EXERCISE PROMPT: In the records that follow, the lines from the one containing "- intros i e" to the one containing "Hr)|]. intros e He.", inclusive, are to be given again exactly.

Dataset items
(* ===== verification/BtreeMerge.v ===== *)
(** * Merging two bnodes: [btree_merge] appends the records of the right node and
    their offsets to the left one *)
From Stdlib Require Import ZArith Lia.
From stdpp Require Import base numbers list sets.
From S2P Require Import Prelude Bits Bytes BtreeNode BtreeNodeFacts BtreeNodeOps.

Definition shift_entry (k : Z) (e : entry) : entry := (e.1 + k, e.2).

Lemma records_shift k es : records (map (shift_entry k) es) = records es.
Proof. unfold records. by rewrite map_map. Qed.

Lemma total_len_shift k es : total_len (map (shift_entry k) es) = total_len es.
Proof. induction es as [|e es IH]; simpl; [done|]. by rewrite IH. Qed.

Section merge.
Context (N : Z) (mf : bool) (HN : 64 <= N < 65536).

(** Every offset of the table of a good node is inside it. *)
Lemma slot_range n F es j :
  node_ok N n F es -> 0 <= j <= Z.of_nat (length es) -> DSCR_SIZE <= slot N (data n) j <= F /\ saddr N (Z.of_nat (length es)) <= saddr N j.
Proof using Type.
  intros Hn Hj. destruct (no_free _ _ _ _ Hn) as (HF & HF' & _). split; [|unfold saddr, OFF_SIZE; lia].
  destruct (decide (j = Z.of_nat (length es))) as [->|Hne]; [rewrite (no_end _ _ _ _ Hn); lia|].
  destruct (lookup_lt_is_Some_2 es (Z.to_nat j)) as [e He]; [lia|].
  pose proof (no_slots _ _ _ _ Hn _ _ He) as Hs. rewrite Z2Nat.id in Hs by lia. rewrite Hs.
  destruct (Forall_lookup_1 _ _ _ _ (no_entries _ _ _ _ Hn) He) as [_ Hlow Hhigh _ Hmin]. unfold GENERIC_KEY_SIZE in Hmin. lia.
Qed.

Lemma node_slot n F es j :
  node_ok N n F es -> 0 <= j <= Z.of_nat (length es) -> vdfs2_get_offset N mf n j = Ret (slot N (data n) j).
Proof using HN.
  intros Hn Hj. destruct (slot_range n F es j Hn Hj) as [_ Hs]. destruct (no_free _ _ _ _ Hn) as (HF & HF' & _).
  apply get_offset_ok; [done|apply (no_size _ _ _ _ Hn)|lia|lia].
Qed.

Lemma slot_correct n F es j :
  node_ok N n F es -> 0 <= j <= Z.of_nat (length es) -> is_offset_correct N (slot N (data n) j) = true.
Proof using HN.
  intros Hn Hj. destruct (slot_range n F es j Hn Hj) as [Hs _]. destruct (no_free _ _ _ _ Hn) as (_ & HF' & _).
  apply offset_correct. pose proof (saddr_bound N (Z.of_nat (length es)) ltac:(lia)). lia.
Qed.

Lemma check_offsets_ok n F es k i :
  node_ok N n F es -> 0 <= i -> i + Z.of_nat k <= Z.of_nat (length es) -> check_offsets N mf n k i = Ret 0.
Proof using HN.
  intros Hn. revert i. induction k as [|k IH]; intros i Hi Hk; [done|]. cbn [check_offsets].
  rewrite (node_slot n F es) by (done || lia). cbn [mbind outcome_bind].
  rewrite (slot_correct n F es) by (done || lia). cbn [negb]. apply IH; lia.
Qed.

Lemma check_bnode_offset_area_ok n F es : node_ok N n F es -> check_bnode_offset_area N mf n = Ret 0.
Proof using HN. intros Hn. apply (check_offsets_ok n F es); [done|lia|]. rewrite (no_count _ _ _ _ Hn). lia. Qed.

Section append.
Context (right : vdfs2_bnode) (F : Z) (es : list entry) (Hr : node_ok N right F es).
Context (cl start : Z) (Hcl : 0 <= cl) (Hstart : DSCR_SIZE <= start).
Context (Hroom : start + F - DSCR_SIZE <= saddr N (cl + Z.of_nat (length es))).

Lemma append_offsets_ok k i left :
  Z.of_nat (length (data left)) = N -> Forall is_byte (data left) -> 0 <= i -> i + Z.of_nat k <= Z.of_nat (length es) + 1 ->
  exists d, append_offsets N mf left right k i cl start = Ret (0, set_data left d) /\
    Z.of_nat (length d) = N /\ Forall is_byte d /\ same_below (saddr N (cl + Z.of_nat (length es))) (data left) d /\
    forall j, 0 <= j <= cl + Z.of_nat (length es) ->
      slot N d j = if bool_decide (cl + i <= j < cl + i + Z.of_nat k) then start + slot N (data right) (j - cl) - DSCR_SIZE
                   else slot N (data left) j.
Proof using HN Hr Hcl Hstart Hroom.
  destruct (no_free _ _ _ _ Hr) as (HF & _ & _). unfold DSCR_SIZE in HF, Hstart, Hroom.
  assert (Hsa : forall j, 0 <= j <= cl + Z.of_nat (length es) -> saddr N (cl + Z.of_nat (length es)) <= saddr N j)
    by (intros j Hj; unfold saddr, OFF_SIZE; lia).
  revert i left. induction k as [|k IH]; intros i left Hl Hb Hi Hk.
  - exists (data left). split; [by destruct left|]. split; [done|]. split; [done|]. split; [done|].
    intros j Hj. by rewrite bool_decide_false by lia.
  - cbn [append_offsets]. rewrite (node_slot right F es) by (done || lia). cbn [mbind outcome_bind].
    destruct (slot_range right F es i Hr ltac:(lia)) as [Hsl _]. unfold DSCR_SIZE in Hsl.
    pose proof (Hsa (i + cl) ltac:(lia)) as Hsi. pose proof (saddr_bound N (i + cl) ltac:(lia)) as Hub.
    rewrite u32_small by (unfold DSCR_SIZE; lia).
    rewrite set_offset_ok by (unfold DSCR_SIZE; done || lia). cbn [mbind outcome_bind]. rewrite Z.eqb_refl. cbn [negb].
    set (v := start + slot N (data right) i - DSCR_SIZE).
    destruct (IH (i + 1) (set_data left (put_slot N (data left) (i + cl) v))) as (d & Heq & Hld & Hbd & Hsame & Hslots);
      [cbn [set_data data]; by rewrite length_put_slot|apply bytes_put; [done|apply bytes_le32]|lia|lia|].
    exists d. rewrite Heq. split; [done|]. split; [done|]. split; [done|]. cbn [set_data data] in Hsame, Hslots. split.
    { apply (same_below_trans _ _ (put_slot N (data left) (i + cl) v)); [|done]. apply same_below_put; lia. }
    intros j Hj. rewrite Hslots by done. pose proof (Hsa j Hj) as Hsj. destruct (decide (j = i + cl)) as [->|Hne].
    + rewrite bool_decide_false, bool_decide_true by lia. rewrite slot_put_same by (unfold v, DSCR_SIZE; done || lia).
      unfold v. by replace (i + cl - cl) with i by lia.
    + rewrite slot_put_other by lia. repeat case_bool_decide; done || lia.
Qed.
End append.

(** The records of the right node at their new place. *)
Lemma shifted_entry_ok d d' F e k :
  entry_ok d F e -> 0 <= k ->
  (forall o n, 0 <= n -> DSCR_SIZE <= o -> o + n <= F -> bytes_at d' (o + k) n = bytes_at d o n) ->
  entry_ok d' (F + k) (shift_entry k e).
Proof using Type.
  intros [Hb Hlo Hhi Hl Hm] Hk Hmove. split; cbn [fst snd shift_entry]; change (entry_len (shift_entry k e)) with (entry_len e); try done; [|lia..].
  unfold GENERIC_KEY_SIZE in Hm. by rewrite Hmove by lia.
Qed.

Lemma merge_nodes_ok left right Fl ls Fr rs :
  node_ok N left Fl ls -> node_ok N right Fr rs -> payload (records rs) <= free_space (dscr left) ->
  exists n', merge_nodes N mf left right = Ret (0, n') /\ (exists F es, node_ok N n' F es /\ records es = records ls ++ records rs) /\
    node_id (dscr n') = node_id (dscr left) /\ node_type (dscr n') = node_type (dscr left) /\
    prev_node_id (dscr n') = prev_node_id (dscr left) /\ next_node_id (dscr n') = next_node_id (dscr right).
Proof using HN.
  intros Hl Hr Hroom. destruct (no_free _ _ _ _ Hl) as (HF1 & HF2 & HF3). destruct (no_free _ _ _ _ Hr) as (HF4 & HF5 & _).
  pose proof (no_total _ _ _ _ Hr) as Htr. rewrite payload_total in Hroom. unfold DSCR_SIZE in *.
  pose proof (no_size _ _ _ _ Hl) as Hsl. pose proof (no_size _ _ _ _ Hr) as Hsr.
  set (cl := Z.of_nat (length ls)) in *. set (cr := Z.of_nat (length rs)) in *.
  assert (Hsa : saddr N (cl + cr) = saddr N cl - 4 * cr) by (unfold saddr, OFF_SIZE; lia).
  pose proof (saddr_bound N cl ltac:(lia)) as Hsb. pose proof (saddr_bound N cr ltac:(lia)) as Hsbr.
  unfold merge_nodes. rewrite (check_bnode_offset_area_ok left Fl ls Hl), (check_bnode_offset_area_ok right Fr rs Hr).
  cbn [mbind outcome_bind]. rewrite Z.eqb_refl. cbn [negb orb]. cbv zeta.
  rewrite (no_count _ _ _ _ Hl), (no_count _ _ _ _ Hr). fold cl cr.
  rewrite offset_addr_ok by lia. cbn [mbind outcome_bind].
  rewrite read32_ok by (unfold DSCR_SIZE; lia). cbn [mbind outcome_bind]. fold (slot N (data left) cl).
  assert (Hend : slot N (data left) cl = Fl) by apply (no_end _ _ _ _ Hl).
  assert (Hendr : slot N (data right) cr = Fr) by apply (no_end _ _ _ _ Hr).
  rewrite Hend, (node_slot right Fr rs) by (done || lia). cbn [mbind outcome_bind]. rewrite Hendr.
  rewrite mem_read_ok by (unfold DSCR_SIZE; lia). cbn [mbind outcome_bind].
  assert (Hbl : Z.of_nat (length (bytes_at (data right) DSCR_SIZE (Fr - DSCR_SIZE))) = Fr - 29)
    by (unfold DSCR_SIZE; rewrite length_bytes_at; lia).
  rewrite node_write_ok by (unfold DSCR_SIZE in *; lia). cbn [mbind outcome_bind].
  set (d1 := put_bytes (data left) Fl _).
  assert (Hl1 : Z.of_nat (length d1) = N) by (unfold d1; by rewrite length_put_bytes).
  assert (Hb1 : Forall is_byte d1) by (apply bytes_put; [apply (no_bytes _ _ _ _ Hl)|apply bytes_bytes_at, (no_bytes _ _ _ _ Hr)]).
  assert (Hs1 : forall j, 0 <= j <= cl -> slot N d1 j = slot N (data left) j).
  { intros j Hj. assert (saddr N cl <= saddr N j) by (unfold saddr, OFF_SIZE; lia). unfold slot, d1.
    apply le32_at_put_other; lia. }
  rewrite get_offset_ok by (cbn [set_data data]; unfold DSCR_SIZE; done || lia). cbn [mbind outcome_bind set_data data].
  rewrite Hs1, Hend by lia. replace (S (Z.to_nat cr)) with (S (length rs)) by lia.
  destruct (append_offsets_ok right Fr rs Hr cl Fl ltac:(lia) ltac:(unfold DSCR_SIZE; lia) ltac:(fold cr; unfold DSCR_SIZE; lia)
    (S (length rs)) 0 (set_data left d1) Hl1 Hb1 ltac:(lia) ltac:(lia)) as (d & Heq & Hld & Hbd & Hsame & Hslots).
  rewrite Heq. cbn [mbind outcome_bind set_data data dscr] in *. rewrite Z.eqb_refl. cbn [negb].
  assert (Hmoved : forall o n, 0 <= n -> DSCR_SIZE <= o -> o + n <= Fr -> bytes_at d (o + (Fl - 29)) n = bytes_at (data right) o n).
  { unfold DSCR_SIZE. intros o n Hn Ho Hon. fold cr in Hsame. rewrite Hsame by lia. unfold d1. rewrite bytes_at_put_inside by lia.
    unfold DSCR_SIZE. rewrite bytes_at_nested by lia. f_equal. lia. }
  eexists. split; [done|]. split; [|done]. exists (Fl + Fr - 29), (ls ++ map (shift_entry (Fl - 29)) rs).
  split; [|by rewrite records_app, records_shift]. apply node_ok_links.
  split; cbn [set_counters set_data data dscr recs_count free_space]; rewrite ?length_app, ?length_map, ?Nat2Z.inj_add; fold cl cr.
  - done.
  - done.
  - unfold u16. apply Z.mod_small. unfold saddr, OFF_SIZE, VDFS2_BNODE_FIRST_OFFSET in *. lia.
  - intros i e He. destruct (decide (i < length ls)%nat) as [Hlt|Hge].
    + rewrite lookup_app_l in He by done. rewrite Hslots, bool_decide_false, Hs1 by lia. by apply (no_slots _ _ _ _ Hl).
    + rewrite lookup_app_r in He by lia. rewrite list_lookup_fmap in He. apply fmap_Some in He as (e0 & He0 & ->).
      pose proof (lookup_lt_Some _ _ _ He0) as Hlt. rewrite Hslots, bool_decide_true by lia.
      replace (Z.of_nat i - cl) with (Z.of_nat (i - length ls)) by lia. rewrite (no_slots _ _ _ _ Hr _ _ He0).
      simpl. unfold DSCR_SIZE. lia.
  - rewrite Hslots, bool_decide_true by lia. replace (cl + cr - cl) with cr by lia. rewrite Hendr. unfold DSCR_SIZE. lia.
  - apply Forall_app. split.
    + eapply Forall_impl; [apply (no_entries _ _ _ _ Hl)|]. intros e He. apply (entry_ok_same (data left) d Fl); [lia| |done].
      intros o n Ho Hn Hon. fold cr in Hsame. rewrite Hsame by lia. unfold d1. rewrite bytes_at_put_other by lia. done.
    + apply Forall_map. eapply Forall_impl; [apply (no_entries _ _ _ _ Hr)|]. intros e He.
      replace (Fl + Fr - 29) with (Fr + (Fl - 29)) by lia. apply (shifted_entry_ok (data right)); [done|lia|done].
  - apply all_apart_app. split; [apply (no_apart _ _ _ _ Hl)|]. split.
    + apply all_apart_map; [|apply (no_apart _ _ _ _ Hr)]. intros e e' _ _. unfold entries_apart.
      change (entry_len (shift_entry ?k ?x)) with (entry_len x). simpl. lia.
    + eapply Forall_impl; [apply (no_entries _ _ _ _ Hl)|]. intros a [_ _ Hhi _ _]. apply Forall_map.
      eapply Forall_impl; [apply (no_entries _ _ _ _ Hr)|]. intros b [_ Hlo _ _ _]. left. unfold DSCR_SIZE in Hlo. simpl. lia.
  - rewrite total_len_app, total_len_shift. pose proof (no_total _ _ _ _ Hl). unfold DSCR_SIZE in *. lia.
  - unfold DSCR_SIZE, u16, OFF_SIZE. split; [lia|]. split; [lia|]. rewrite Z.mod_small; [lia|].
    unfold saddr, OFF_SIZE, VDFS2_BNODE_FIRST_OFFSET in *. lia.
Qed.
End merge.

SOLUTION TO THIS EXERCISE:
  - intros i e He. destruct (decide (i < length ls)%nat) as [Hlt|Hge].
    + rewrite lookup_app_l in He by done. rewrite Hslots, bool_decide_false, Hs1 by lia. by apply (no_slots _ _ _ _ Hl).
    + rewrite lookup_app_r in He by lia. rewrite list_lookup_fmap in He. apply fmap_Some in He as (e0 & He0 & ->).
      pose proof (lookup_lt_Some _ _ _ He0) as Hlt. rewrite Hslots, bool_decide_true by lia.
      replace (Z.of_nat i - cl) with (Z.of_nat (i - length ls)) by lia. rewrite (no_slots _ _ _ _ Hr _ _ He0).
      simpl. unfold DSCR_SIZE. lia.
  - rewrite Hslots, bool_decide_true by lia. replace (cl + cr - cl) with cr by lia. rewrite Hendr. unfold DSCR_SIZE. lia.
  - apply Forall_app. split.
    + eapply Forall_impl; [apply (no_entries _ _ _ _ Hl)|]. intros e He. apply (entry_ok_same (data left) d Fl); [lia| |done].
      intros o n Ho Hn Hon. fold cr in Hsame. rewrite Hsame by lia. unfold d1. rewrite bytes_at_put_other by lia. done.
    + apply Forall_map. eapply Forall_impl; [apply (no_entries _ _ _ _ Hr)|]. intros e He.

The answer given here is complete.